Count the lines in the data below where the string "Finished" occurs, please, and give the number alone.

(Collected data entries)
######
Fixpoint mexec {A} (multiline : bool) (r : regex)
  (prev : option ascii) (s : string) (caps : groups)
  (k : option ascii -> string -> groups -> option A) : option A :=
  match r with
  | RLit l => lit_k l prev s (fun p s' => k p s' caps)
  | RStar cl => star_k (cmatch cl) prev s (fun p s' => k p s' caps)
  | RPlus cl =>
      match s with
      | "" => None
      | String c s' =>
          if cmatch cl c
          then star_k (cmatch cl) (Some c) s' (fun p s'' => k p s'' caps)
          else None
      end
  | RBol => if at_bol multiline prev then k prev s caps else None
  | REol => if at_eol multiline s then k prev s caps else None
  | RSeq r1 r2 =>
      mexec multiline r1 prev s caps
        (fun p s' c => mexec multiline r2 p s' c k)
  | RAlt r1 r2 =>
      match mexec multiline r1 prev s caps k with
      | Some x => Some x
      | None => mexec multiline r2 prev s caps k
      end
  | ROpt r1 =>
      match mexec multiline r1 prev s caps k with
      | Some x => Some x
      | None => k prev s caps
      end
  | RGroup i r1 =>
      mexec multiline r1 prev s caps
        (fun p s' c => k p s' ((i, taken s s') :: c))
  end.

(** A match object: the text left after the match and the groups. *)
Record match_obj : Type := MkMatch { m_end : string; m_groups : groups }.

Definition accept : option ascii -> string -> groups -> option match_obj :=
  fun _ s' c => Some (MkMatch s' c).
(** * scm-engine: the GitLab webhook handler (cmd/gitlab_server_handlers.go)

    A shallow embedding of [GitLabWebhookHandler] and of the parts of Go's
    [encoding/json] decoder it relies on, with the properties of the
    webhook request pipeline stated and proved over them. *)

From Stdlib Require Import String Ascii List ZArith NArith Bool Lia.
From Stdlib Require Import DecimalString DecimalZ.
From Stdlib Require Import DecimalPos.
From stdpp Require Import base strings gmap.
Import ListNotations.

Set Warnings "-register-all".

Local Open Scope string_scope.
Local Open Scope Z_scope.

(* ===================================================================== *)
(** ** Go [error] values *)
(* ===================================================================== *)

(** The error values the handler creates or passes on.  Collaborators
    (body reader, platform client, configuration parser, [ProcessMR]) may
    return any of them. *)
Inductive error : Type :=
| errors_New (text : string)                    (* errors.New / fmt.Errorf without %w *)
| fmt_Errorf_w (prefix : string) (err : error)  (* fmt.Errorf(prefix + "%w", err) *)
| io_EOF
| io_ErrUnexpectedEOF
| json_SyntaxError (c : ascii) (context : string)
| json_UnmarshalTypeError (value : string) (field : string).

(* ===================================================================== *)
(** ** encoding/json *)
(* ===================================================================== *)

(** The handler decodes the body twice with
    [json.NewDecoder(bytes.NewReader(body)).Decode]: once into the payload
    struct, once into [any].  This module follows Go's decoder: the scanner
    that delimits and validates the first value of the input, the unquoting
    of string literals, and the storing of a value into a struct field or
    into [any]. *)

Module Json.

(** Characters that cannot be written inside a string literal of this file. *)
Definition dquote : ascii := "034"%char.
Definition bslash : ascii := "092"%char.

Definition code (c : ascii) : N := N_of_ascii c.

Definition isSpace (c : ascii) : bool :=
  (c =? " ")%char || (c =? "009")%char || (c =? "013")%char || (c =? "010")%char.

Definition isDigit (c : ascii) : bool :=
  ((48 <=? code c) && (code c <=? 57))%N.

Definition isDigit19 (c : ascii) : bool :=
  ((49 <=? code c) && (code c <=? 57))%N.

Definition isHex (c : ascii) : bool :=
  isDigit c
  || ((97 <=? code c) && (code c <=? 102))%N
  || ((65 <=? code c) && (code c <=? 70))%N.

(** A decoded JSON value.  A number keeps its literal: what it becomes
    depends on the Go type it is stored into. *)
Inductive json : Type :=
| JNull
| JBool (b : bool)
| JNumber (lit : string)
| JString (s : string)
| JArray (elems : list json)
| JObject (members : list (string * json)).
Lemma drain_unfold (fuel : nat) (e : Engine) (log : list coords)
    (r : coords) (rest : list coords) (b : Block) :
  pop pop_index (update_buffer e) = Some (r, rest) ->
  assoc_get (blocks e) r = Some b ->
  drain pop_index (S fuel) e log
  = match update b (with_buffer e rest) with
    | Returned b' e1 =>
        drain pop_index fuel (with_blocks e1 (assoc_set (blocks e1) r b'))
              (log ++ [r])
    | Raised x b' e1 =>
        Crashed x (with_blocks e1 (assoc_set (blocks e1) r b')) (log ++ [r])
    end.
Proof.
  intros P Hb. cbn [drain]. rewrite P. cbn [blocks with_buffer]. rewrite Hb.
  reflexivity.
Qed.

Lemma drain_empty (fuel : nat) (e : Engine) (log : list coords) :
  pop pop_index (update_buffer e) = None ->
  drain pop_index fuel e log = Finished e log.
Proof. intros P. destruct fuel; cbn [drain]; rewrite P; reflexivity. Qed.

Lemma drain_terminates (n : nat) :
  forall (m : nat) (e : Engine) (log : list coords),
  world_inv e0 e log -> buffer_inv e ->
  (unstamped e <= n)%nat -> (length (update_buffer e) <= m)%nat ->
  ends (fun fuel => drain pop_index fuel e log).
Proof.
  induction n as [n IHn] using lt_wf_ind.
  induction m as [|m IHm]; intros e log Hw Hbi Hn Hm;
    destruct (pop pop_index (update_buffer e)) as [[r rest]|] eqn:P;
    try (exists 0%nat, (Finished e log); split; [discriminate|];
         intros fuel' _; apply drain_empty, P).
  - destruct (pop_Some pop_index _ _ _ P) as (_ & _ & _ & _ & Hlen). lia.
  - destruct (pop_Some pop_index _ _ _ P) as (Hr & Hsub & Hsup & Hnd & Hlen).
    destruct (Hnd (proj1 Hbi)) as [Hnr Hnd'].
    destruct (proj2 Hbi r Hr) as (b & Hb & Hlt).
    destruct (update b (with_buffer e rest)) as [b' e1|x b' e1] eqn:U.
    + destruct (drain_step_inv e0 e log rest r b b' e1 Hw Hbi Hr Hnr Hnd' Hsub Hb U)
        as (Hw' & Hbi' & _ & _ & _ & Hmeasure).
      set (e' := with_blocks e1 (assoc_set (blocks e1) r b')) in *.
      assert (Ht : tick e' = tick e)
        by (destruct Hw as [-> _], Hw' as [-> _]; reflexivity).
      assert (Hends : ends (fun fuel => drain pop_index fuel e' (log ++ [r]))).
      { destruct Hmeasure as [[Hst _]|[Hbl Hbuf]].
        - destruct (update_effect b b' _ e1 U) as (_ & _ & Ub & _).
          cbn [blocks with_buffer] in Ub.
          assert (unstamped e' < unstamped e)%nat.
          { apply unstamped_decreases with (r := r) (b := b) (b' := b'); auto.
            - lia.
            - subst e'. cbn [blocks with_blocks]. rewrite Ub. reflexivity. }
          apply (IHn (unstamped e') ltac:(lia) (length (update_buffer e')));
            auto.
        - apply IHm; auto.
          + unfold unstamped. rewrite Hbl, Ht. exact Hn.
          + rewrite Hbuf. lia. }
      destruct Hends as (fuel1 & r1 & Hr1 & Hall).
      exists (S fuel1), r1. split; [exact Hr1|].
      intros fuel' Hf. destruct fuel' as [|f]; [lia|].
      rewrite (drain_unfold f e log r rest b P Hb), U. apply Hall. lia.
    + exists 1%nat, (Crashed x (with_blocks e1 (assoc_set (blocks e1) r b'))
                            (log ++ [r])).
      split; [discriminate|].
      intros fuel' Hf. destruct fuel' as [|f]; [lia|].
      rewrite (drain_unfold f e log r rest b P Hb), U. reflexivity.
Qed.
Lemma StronglySorted_filter {A : Type} (R : A -> A -> Prop) (p : A -> bool) (l : list A) :
  StronglySorted R l -> StronglySorted R (filter p l).
Proof.
  induction 1 as [|x l Hs IH Hx]; cbn [filter]; [ constructor |].
  destruct (p x); [| exact IH ].
  constructor; [ exact IH |].
  apply Forall_forall. intros y Hy. apply filter_In in Hy.
  rewrite Forall_forall in Hx. now apply Hx.
Qed.

Section Rows.
Variable tz : Z.
Variable Date_local : Z -> Z -> Z -> Date.
Variable row : Type.
Variable _when : row -> Date.

Definition dated (x : row) : Prop := _when x <> InvalidDate.

Lemma after_ms (x y : row) (a b : Z) :
  _when x = DateMs a -> _when y = DateMs b ->
  sorts_after (Reportes.by_when_desc row _when) x y = (a <? b).
Proof.
  intros Hx Hy. unfold sorts_after, Reportes.by_when_desc. rewrite Hx, Hy.
  unfold num_gt, getTime, num_of_Z, num_sub, num_neg, num_add, num_lt, Qlt_bool.
  destruct (Z.ltb_spec a b) as [H | H].
  - apply negb_true_iff.
    destruct (Qle_bool _ _) eqn:E; [| reflexivity ].
    apply Qle_bool_iff in E.
    assert (E' : (inject_Z b <= inject_Z a)%Q) by lra.
    rewrite <- Zle_Qle in E'. lia.
  - apply negb_false_iff, Qle_bool_iff.
    assert (E' : (inject_Z b <= inject_Z a)%Q) by now rewrite <- Zle_Qle.
    lra.
Qed.

Lemma dated_ms (x : row) : dated x -> exists a, _when x = DateMs a.
Proof.
  unfold dated. destruct (_when x) as [|a]; [ congruence | now exists a ].
Qed.
(** X9.  After a successful [configure_registry_client] the cached
    "use_ssl" is a boolean, and it is true exactly for the thirty-two
    spellings of "https": five characters, each the letter in lower or in
    upper case.  A protocol with anything before or after them, a space
    included, gives false. *)
Theorem use_ssl_spellings
    (CONF : ConfigOpts) (s : state) (h : string) (p : Z) (i : bool) (t : Z) :
  registry_host CONF = Value h ->
  registry_port CONF = Value p ->
  registry_client_insecure CONF = Value i ->
  registry_client_timeout CONF = Value t ->
  let s' := (configure_registry_client CONF s).2 in
  exists d b,
    heap s' !! _CLIENT_KWARGS s' = Some d /\
    d !! "use_ssl" = Some (PBool b) /\
    (b = true <->
     exists c1 c2 c3 c4 c5,
       registry_client_protocol CONF =
         String c1 (String c2 (String c3 (String c4 (String c5 "")))) /\
       either_case "h" "H" c1 /\ either_case "t" "T" c2 /\
       either_case "t" "T" c3 /\ either_case "p" "P" c4 /\
       either_case "s" "S" c5).
Proof.
  intros Hh Hp Hi Ht s'. subst s'.
  rewrite (configure_registry_client_ok _ _ _ _ _ _ Hh Hp Hi Ht). simpl.
  eexists _, _. split; [apply lookup_fresh|].
  split; [unfold client_kwargs; by simplify_map_eq|].
  rewrite <- lower_is_https. apply String.eqb_eq.
Qed.

Lemma use_ssl_spellings_witness :
  let s' := (configure_registry_client (with_protocol "hTTps" default_conf)
               initial_state).2 in
  exists d b,
    heap s' !! _CLIENT_KWARGS s' = Some d /\
    d !! "use_ssl" = Some (PBool b) /\
    (b = true <->
     exists c1 c2 c3 c4 c5,
       "hTTps" =
         String c1 (String c2 (String c3 (String c4 (String c5 "")))) /\
       either_case "h" "H" c1 /\ either_case "t" "T" c2 /\
       either_case "t" "T" c3 /\ either_case "p" "P" c4 /\
       either_case "s" "S" c5).
Proof.
  apply (use_ssl_spellings (with_protocol "hTTps" default_conf)
           initial_state "0.0.0.0" 9191 false 600); reflexivity.
Defined.

Lemma bad_message_cases CONF s s' msg :
  configure_registry_client CONF s =
    (Raise (BadRegistryConnectionConfiguration msg), s') ->
  msg = "Configuration option was not valid" \/
  msg = "Could not find required configuration option".
Proof.
  unfold configure_registry_client, bind, try_except, conf_get, bind.
  destruct (registry_host CONF) as [h|[| |n]]; simpl;
    try (intros Hrun; inversion Hrun; auto; fail).
  destruct (registry_port CONF) as [p|[| |n]]; simpl;
    try (intros Hrun; inversion Hrun; auto; fail).
  destruct (registry_client_insecure CONF); simpl; [|done].
  destruct (registry_client_timeout CONF); simpl; done.
Qed.
Section Routes.
(** validator.js, as express-validator calls it. [normalizeEmail] gives a
    string, or [false] for an address it cannot normalize. *)
Variable isEmail : string → bool.
Variable normalizeEmail : string → Value.

Definition name_message := "Name must be between 2 and 50 characters".
Definition email_message := "Valid email is required".
Definition role_message := "Role must be either user or admin".

(** The chains of [POST /users]. In the source the email chain reads
    [.isEmail().normalizeEmail().withMessage(...)]: the message goes to
    [isEmail], the chain's only validator. *)
Definition post_chains : list Chain := [
  {| field := "name"; optional := false;
     items := [trim; withMessage (isLength 2 50) name_message] |};
  {| field := "email"; optional := false;
     items := [withMessage isEmail email_message; sanitizer normalizeEmail] |};
  {| field := "role"; optional := true;
     items := [withMessage (isIn ["user"; "admin"]) role_message] |} ].

(** The chains of [PUT /users/:id]: every field is [.optional()]. *)
Definition put_chains : list Chain := [
  {| field := "name"; optional := true;
     items := [trim; withMessage (isLength 2 50) name_message] |};
  {| field := "email"; optional := true;
     items := [withMessage isEmail email_message; sanitizer normalizeEmail] |};
  {| field := "role"; optional := true;
     items := [withMessage (isIn ["user"; "admin"]) role_message] |} ].

(** [POST /users]: chains, [handleValidationErrors], handler. *)
Definition post_users (st : Store) (body : Obj) (now : string) : Response * Store :=
  let '(body', errors) := run_chains post_chains body in
  handleValidationErrors errors st (post_users_handler st body' now).

(** [PUT /users/:id] *)
Definition put_user (st : Store) (id : string) (body : Obj) (now : string)
    : Response * Store :=
  let '(body', errors) := run_chains put_chains body in
  handleValidationErrors errors st (put_user_handler st id body' now).

(** A request to one of the five user routes. *)
Inductive Request :=
| GET_users (query : Obj)
| GET_user (id : string)
| POST_users (body : Obj)
| PUT_user (id : string) (body : Obj)
| DELETE_user (id : string).

(** One request handled to completion; [now] is the clock's ISO string
    at that request. *)
Definition handle (st : Store) (now : string) (req : Request) : Response * Store :=
  match req with
  | GET_users query => (get_users st query, st)
  | GET_user id => (get_user st id, st)
  | POST_users body => post_users st body now
  | PUT_user id body => put_user st id body now
  | DELETE_user id => delete_user st id
  end.

(** The requests of a process lifetime, one after the other, each with
    its response. *)
Fixpoint run (st : Store) (reqs : list (string * Request))
    : list (Request * Response) * Store :=
  match reqs with
  | [] => ([], st)
  | (now, req) :: rest =>
      let '(res, st') := handle st now req in
      let '(log, st'') := run st' rest in
      ((req, res) :: log, st'')
  end.
End Routes.

(** The id a response hands out: that of the record in a 201. *)
Definition created_id (e : Request * Response) : option Z :=
  match e with
  | (POST_users _, {| status := 201; json := UserData _ u |}) => Some (User.id u)
  | _ => None
  end.

(** The id a successful delete removed. *)
Definition deleted_id (e : Request * Response) : option Z :=
  match e with
  | (DELETE_user _, {| status := 200; json := UserData _ u |}) => Some (User.id u)
  | _ => None
  end.

(** The last middleware of the application,
    [app.use((error, req, res, next) => ...)]: whatever the error, status
    500 and [error: 'Internal server error'] (the envelope also carries a
    [message], which the embedding leaves out). *)
Definition error_middleware : Response :=
  {| status := 500; json := Failure "Internal server error" None |}.

(** [GET /users/:id] from the path segment of the URL. Express decodes
    the segment with [decodeURIComponent] to make [req.params.id]; when
    that throws, the error goes to the error middleware and the handler is
    not called. [None] when the parameter has a code unit above 255. *)
Definition get_user_route (st : Store) (segment : string) : option Response :=
  match Uri.decodeURIComponent segment with
  | Uri.Text id => Some (get_user st id)
  | Uri.URIError => Some error_middleware
  | Uri.Wide => None
  end.

End Api.
(** A layer that rejects every input. *)
Lemma forward_layer_exception_witness :
  exists w',
    forward 0%nat (mkLayer [1%nat] (fun _ _ => inl TypeError))
      (example_world true) = (w', inl TypeError) /\
    regularisation (self w') = Num 0.
Proof.
  destruct (forward_layer_exception 0%nat
              (mkLayer [1%nat] (fun _ _ => inl TypeError))
              (example_world true) TypeError)
    as (w' & Hrun & Hreg & _).
  - constructor; cbn; try lia.
    + repeat constructor.
    + reflexivity.
    + split; reflexivity.
    + split; reflexivity.
  - discriminate.
  - reflexivity.
  - exists w'. split; [exact Hrun|exact Hreg].
Defined.
Lemma py_join_inj c l1 l2 :
  length l1 = length l2 ->
  Forall (fun s => has_char c s = false) l1 ->
  Forall (fun s => has_char c s = false) l2 ->
  py_join (String c EmptyString) l1 = py_join (String c EmptyString) l2 -> l1 = l2.
Proof.
  revert l2. induction l1 as [|x [|x' l1] IH]; intros [|y [|y' l2]] Hlen H1 H2;
    simpl in Hlen; try lia; simpl; [done|intros ->; done|].
  apply Forall_cons in H1 as [Hx H1], H2 as [Hy H2].
  intros Heq. apply app_sep_inj in Heq as [-> Heq]; [|done|done].
  f_equal. apply IH; simpl; auto.
Qed.

(** [collapse_multi_index_cols] keeps the columns' data and order, and
    joining with a one-character separator keeps distinct columns apart:
    if no label component, as a string, contains the separator, labels whose
    strings differ stay different after the collapse. *)
Theorem collapse_multi_index_cols_distinct {C} names (cols : list (list pyval * C)) c :
  (forall col, col ∈ cols -> length col.1 = length names) ->
  (forall col v, col ∈ cols -> v ∈ col.1 -> has_char c (py_str v) = false) ->
  NoDup ((fun col : list pyval * C => py_str <$> col.1) <$> cols) ->
  exists labels,
    collapse_multi_index_cols (MultiFrame names cols) (String c EmptyString)
    = FlatFrame None (zip labels cols.*2)
    /\ length labels = length cols /\ NoDup labels.
Proof.
  intros Hlen Hc Hnd.
  exists ((fun ks => PStr (py_join (String c EmptyString) ks))
            <$> ((fun col : list pyval * C => py_str <$> col.1) <$> cols)).
  split_and!.
  - simpl. f_equal. induction cols as [|col cols IH]; [done|]. simpl. f_equal.
    apply IH.
    + intros col' Hc'. apply Hlen. set_solver.
    + intros col' v Hc' Hv. apply (Hc col'); set_solver.
    + by apply NoDup_cons in Hnd as [_ Hnd].
  - by rewrite !length_fmap.
  - apply NoDup_fmap_2_strong; [|done].
    intros ks1 ks2 H1 H2 [= Heq].
    apply list_elem_of_fmap in H1 as (col1 & -> & H1), H2 as (col2 & -> & H2).
    apply py_join_inj in Heq; [done|..].
    + rewrite !length_fmap, !Hlen by done. done.
    + apply Forall_forall. intros s Hs. apply list_elem_of_fmap in Hs as (v & -> & Hv).
      by apply (Hc col1).
    + apply Forall_forall. intros s Hs. apply list_elem_of_fmap in Hs as (v & -> & Hv).
      by apply (Hc col2).
Qed.
Lemma Redirect_silent (rq : Request) (url : string) (code : Z) :
  calls (final (Redirect rq url code newWorld)) = [].
Proof.
  unfold Redirect. cbn [newWorld writer newResponse header].
  rewrite lookup_empty.
  destruct (String.eqb (Method rq) "GET"), (String.eqb (Method rq) "HEAD");
    reflexivity.
Qed.

Lemma NotFound_silent : calls (final (NotFound newWorld)) = [].
Proof. reflexivity. Qed.

Lemma WriteHeader_silent (code : Z) :
  calls (final (WriteHeader code newWorld)) = [].
Proof. reflexivity. Qed.

Lemma ec2_HandleMetadata_silent :
  calls (final (ec2server.HandleMetadata e newWorld)) = [].
Proof. reflexivity. Qed.

End Handlers.

(** ** Every route of both routers *)

Section Routers.

Variable yaml_encode : noclserver.Yaml -> result string.
Variable e : ec2server.Server.
Variable n : noclserver.Server.

Lemma ec2_routes_failsClosed (rt : mux.Route) (rq : Request)
  (vars : gmap string string) :
  rt ∈ mux.routes (ec2server.NewRouter e) ->
  failsClosed (ec2server.vmregClient e) (ec2server.pubkeystoreClient e)
    (mux.handlerFunc rt rq vars newWorld).
Proof.
  intros Hrt. apply list_elem_of_In in Hrt. simpl in Hrt.
  destruct Hrt as [<- | [<- | [<- | [<- | [<- | [<- | [<- | []]]]]]]];
    cbn [mux.handlerFunc].
  - apply silent_failsClosed, ec2_HandleMetadata_silent.
  - apply HandleHostname_failsClosed.
  - apply HandleInstanceID_failsClosed.
  - apply silent_failsClosed, Redirect_silent.
  - apply HandlePublicKeys_failsClosed.
  - destruct (Atoi _).
    + apply HandlePublicKey_failsClosed.
    + apply silent_failsClosed, WriteHeader_silent.
  - destruct (Atoi _).
    + apply HandlePublicKeyData_failsClosed.
    + apply silent_failsClosed, WriteHeader_silent.
Qed.

Lemma ec2_routes_addressedTo (rt : mux.Route) (rq : Request)
  (vars : gmap string string) :
  rt ∈ mux.routes (ec2server.NewRouter e) ->
  addressedTo (ec2server.remoteIP rq) (mux.handlerFunc rt rq vars newWorld).
Proof.
  intros Hrt. apply list_elem_of_In in Hrt. simpl in Hrt.
  destruct Hrt as [<- | [<- | [<- | [<- | [<- | [<- | [<- | []]]]]]]];
    cbn [mux.handlerFunc].
  - apply silent_addressedTo, ec2_HandleMetadata_silent.
  - apply HandleHostname_addressedTo.
  - apply HandleInstanceID_addressedTo.
  - apply silent_addressedTo, Redirect_silent.
  - apply HandlePublicKeys_addressedTo.
  - destruct (Atoi _).
    + apply HandlePublicKey_addressedTo.
    + apply silent_addressedTo, WriteHeader_silent.
  - destruct (Atoi _).
    + apply HandlePublicKeyData_addressedTo.
    + apply silent_addressedTo, WriteHeader_silent.
Qed.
######
**Response for this exercise**.
2